The escorted ride had the opposite experience, reported the city of Miami’s bike planner, Collin Worth, who said about 20 riders enjoyed “great compliance with motorists yielding, nice pace, good conversation, no illegal parking or cursing at us. Sounds like a tale of two commutes.’’
But there’s still a lesson here: Commuting by bike in Miami is certainly doable, but it’s not simple, and it sure doesn’t feel safe, though it’s gotten a lot better as cyclists proliferate. (Mind you, I’ve been riding a bicycle on the mean streets of Miami for almost 30 years, and I’ve been hit by cars several times, the worst collision sending me to Jackson Memorial Hospital for three months, but that was 25 years ago.)

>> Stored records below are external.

Lemma restricted_grants_witness : exists p n ps ns v,
  OtherCall "Balances" "transfer_keep_alive" [("value", 7)] [] = OtherCall p n ps ns /\
  (assoc "value" ps = Some v \/ assoc "alpha_amount" ps = Some v) /\ v < SMALL_TRANSFER_LIMIT.
Proof.
  refine (proj2 (proj2 (proj2 (restricted_grants SmallTransfer
    (OtherCall "Balances" "transfer_keep_alive" [("value", 7)] []) _ _)) _) _);
    by vm_compute.
Defined.

Definition in_inventory (t : ProxyType) : bool :=
  match allowed t with None => true | Some g => included g AllCalls end.

Lemma types_in_inventory t : in_inventory t = true.
Proof. revert t. apply (every_type in_inventory). vm_compute. reflexivity. Qed.

(** The call groups partition the runtime's calls: no call is in two groups, and
    every rule of a restricted type is about a call of a group. *)
Lemma groups_partition :
  NoDup (rule_name <$> AllCalls) /\
  (forall t infos r, proxy_filter_mode t = Allow infos -> r ∈ infos ->
     rule_name r ∈ rule_name <$> AllCalls).
Proof.
  split; [apply (bool_decide_eq_true_1 (NoDup (rule_name <$> AllCalls))); vm_compute; reflexivity|].
  intros t infos r Hm Hr. pose proof (types_in_inventory t) as H.
  unfold in_inventory, allowed in H. rewrite Hm in H. unfold included in H.
  rewrite forallb_forall in H. apply list_elem_of_In, H, existsb_exists in Hr as (r' & Hr' & Hc).
  unfold covers in Hc. apply andb_true_iff in Hc as [Hc%name_eqb_eq _]. rewrite Hc.
  by apply list_elem_of_fmap_2, list_elem_of_In.
Qed.
(** The values of the [ValueQuery] maps. *)
Definition proxies_of (s : State) (a : AccountId) : list ProxyDefinition * Balance :=
  default ([], 0) (Proxies s !! a).
Definition announcements_of (s : State) (a : AccountId) : list Announcement * Balance :=
  default ([], 0) (Announcements s !! a).

(** ** Origins *)

Record Origin : Type := mkOrigin {
  caller : OriginCaller;
  origin_filter : State -> RuntimeCall -> bool;
}.

(** [BaseCallFilter], the safe mode and [NoNestingCallFilter]. *)
Definition base_filter (s : State) (c : RuntimeCall) : bool :=
  safe_mode_contains (chain s) c && no_nesting c.

(** A fresh origin: root without a filter, any other with the base filter. *)
Definition origin_from (c : OriginCaller) : Origin :=
  mkOrigin c (match c with Root => fun _ _ => true | _ => base_filter end).

Definition filter_call (o : Origin) (s : State) (c : RuntimeCall) : bool :=
  match caller o with Root => true | _ => origin_filter o s c end.

Definition add_filter (o : Origin) (f : State -> RuntimeCall -> bool) : Origin :=
  mkOrigin (caller o) (fun s c => origin_filter o s c && f s c).

(** The caller changes, the filter stays. *)
Definition set_caller_from (o : Origin) (c : OriginCaller) : Origin :=
  mkOrigin c (origin_filter o).

Definition ensure_signed (o : Origin) : D AccountId :=
  match caller o with Signed who => mret who | _ => fail BadOrigin end.
Definition ensure_root (o : Origin) : D unit :=
  match caller o with Root => mret () | _ => fail BadOrigin end.
Definition is_root (o : Origin) : bool := match caller o with Root => true | _ => false end.
Definition is_none (o : Origin) : bool := match caller o with NoneOrigin => true | _ => false end.

(** ** The guard against coldkey swaps *)

Definition is_call (c : RuntimeCall) (pallet : string) (names : list string) : bool :=
  existsb (fun n => name_eqb (call_name c) (pallet, n)) names.

Definition is_allowed_during_swap (c : RuntimeCall) (locked : bool) : bool :=
  is_call c "SubtensorModule" ["announce_coldkey_swap"; "announce_coldkey_swap_v2";
    "swap_coldkey_announced"; "dispute_coldkey_swap"] ||
  is_call c "MevShield" ["submit_encrypted"] ||
  (negb locked && is_call c "SubtensorModule" ["clear_coldkey_swap_announcement";
    "release_own_coldkey_swap_destination_reservation"]).

Definition check (ch : Chain) (who : AccountId) (c : RuntimeCall) : DispatchResult :=
  let dispute := ColdkeySwapDisputes ch who in
  if match dispute with Some at_block => negb (at_block =? 0) | None => false end
  then Err ColdkeySwapDisputed
  else
    let locked := match dispute with Some _ => true | None => false end in
    if negb locked && negb (ColdkeySwapAnnouncements_contains_key ch who) then Ok tt
    else if is_allowed_during_swap c locked then Ok tt else Err ColdkeySwapAnnounced.

Definition from_result (r : DispatchResult) : D unit :=
  match r with Ok _ => mret () | Err e => fail e end.

(** The guards of [DispatchExtension], which root bypasses: the coldkey swap
    guard looks at signed origins only. *)
Definition pre_dispatch (o : Origin) (c : RuntimeCall) : D unit :=
  ch ← gets chain;
  match caller o with
  | Root => mret ()
  | Signed who => from_result (check ch who c);; from_result (other_guards (caller o) c ch)
  | _ => from_result (other_guards (caller o) c ch)
  end.

(** ** Dispatching a call

    A call a wrapper carries, with the function that runs it without looking at
    the origin's filter. *)
Abbreviation Nested := (RuntimeCall * (Origin -> D unit))%type.

Definition nested_bypass (n : Nested) (o : Origin) : D unit := n.2 o.

(** [Dispatchable::dispatch]: the filter of the origin, the guards, the call. *)
Definition nested_dispatch (n : Nested) (o : Origin) : D unit :=
  s ← gets id;
  ensure (filter_call o s n.1) CallFiltered;;
  pre_dispatch o n.1;;
  n.2 o.

(** The result of a call as a value, for a wrapper that goes on after an error. *)
Definition attempt (m : D unit) : D DispatchResult := fun s =>
  let '(r, s') := m s in (Ok r, s').

(** ** Utility *)

Definition CALL_ALIGN : Z := 1024.

(** [div_ceil] and the rounding up of the size of a call to the alignment. *)
Definition batched_calls_limit : Z :=
  let call_size := saturating_mul u32_max ((size_of_call + CALL_ALIGN - 1) / CALL_ALIGN) CALL_ALIGN in
  unwrap_or (checked_div (MAX_POSSIBLE_ALLOCATION / 3) call_size) 0.

Definition derivative_account_id (who : AccountId) (index : Z) : AccountId :=
  blake2_legacy (DerivativeManifest who index).

Fixpoint derive_from (m : Manifest) (attempt : Z) (left : nat) : option AccountId :=
  match left with
  | O => None
  | S left' =>
      let account := blake2_safe m attempt in
      if rejects_legacy_public_keys account then Some account
      else derive_from m (attempt + 1) left'
  end.

Definition safe_derived_account (m : Manifest) : option AccountId :=
  derive_from m 0 MAX_DERIVATION_ATTEMPTS.

(** The checks the three batches start with. *)
Definition ensure_batch (o : Origin) (calls : list Nested) : D unit :=
  ensure (negb (is_none o)) BadOrigin;;
  ensure (Z.of_nat (length calls) <=? batched_calls_limit) (UtilityError Utility.TooManyCalls).

(** Root bypasses the filters of the calls it batches. *)
Definition batched_dispatch (o : Origin) (n : Nested) : D unit :=
  if is_root o then nested_bypass n o else nested_dispatch n o.

Fixpoint batch_loop (o : Origin) (index : Z) (calls : list Nested) : D unit :=
  match calls with
  | [] => deposit_event BatchCompleted
  | n :: rest =>
      r ← attempt (batched_dispatch o n);
      match r with
      | Err e => deposit_event (BatchInterrupted index e)
      | Ok _ => deposit_event ItemCompleted;; batch_loop o (index + 1) rest
      end
  end.

Definition batch (o : Origin) (calls : list Nested) : D unit :=
  ensure_batch o calls;; batch_loop o 0 calls.

Definition as_derivative (o : Origin) (index : Z) (n : Nested) : D unit :=
  who ← ensure_signed o;
  ch ← gets chain;
  ensure (negb (requires_protection ch who)) (OtherError "ProtectedDerivativeRequired");;
  nested_dispatch n (set_caller_from o (Signed (derivative_account_id who index))).

Definition not_batch_all (_ : State) (c : RuntimeCall) : bool :=
  match c with Utility_batch_all _ => false | _ => true end.

(** The calls of [batch_all] from a signed origin may not be [batch_all]. *)
Definition batch_all (o : Origin) (calls : list Nested) : D unit :=
  ensure_batch o calls;;
  for_each calls (fun n =>
    (if is_root o then nested_bypass n o
     else nested_dispatch n (add_filter o not_batch_all));;
    deposit_event ItemCompleted);;
  deposit_event BatchCompleted.

Definition dispatch_as (o : Origin) (as_origin : OriginCaller) (n : Nested) : D unit :=
  ensure_root o;;
  r ← attempt (nested_bypass n (origin_from as_origin));
  deposit_event (DispatchedAs r).

Definition force_batch (o : Origin) (calls : list Nested) : D unit :=
  ensure_batch o calls;;
  has_error ← fold_m calls false (fun has_error n =>
    r ← attempt (batched_dispatch o n);
    match r with
    | Err e => deposit_event (ItemFailed e);; mret true
    | Ok _ => deposit_event ItemCompleted;; mret has_error
    end);
  deposit_event (if has_error : bool then BatchCompletedWithErrors else BatchCompleted).

Definition with_weight (o : Origin) (n : Nested) : D unit :=
  ensure_root o;; nested_bypass n (origin_from Root).

Definition if_else (o : Origin) (main fallback : Nested) : D unit :=
  ensure (negb (is_none o)) BadOrigin;;
  r ← attempt (batched_dispatch o main);
  match r with
  | Ok _ => deposit_event IfElseMainSuccess
  | Err main_error =>
      batched_dispatch o fallback;; deposit_event (IfElseFallbackCalled main_error)
  end.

If Mayor Gimenez and his colleagues are really serious about encouraging lots more people to cycle for transportation as casually as they now drive to the office, they have some work to do. It will happen only when people feel it’s easy, safe and convenient. Only the truly determined will do it now.
For starters, the MPath must be substantially repaved, better maintained and those crossings substantially improved — along the lines of a blueprint that’s gathering dust somewhere at the county transit department (I know because I wrote about it when it was designed).
It also requires a substantial public education campaign, focused primarily on motorists, too many of whom remain dangerously misinformed about cyclists’ rights and ignorant about how to share the road properly — but also for those who want to cycle in the city but break every rule in the book and endanger themselves because no one has taught them how to do so safely.
And, for Heaven’s sake, tell your work crews to keep their trucks out of the bikeways.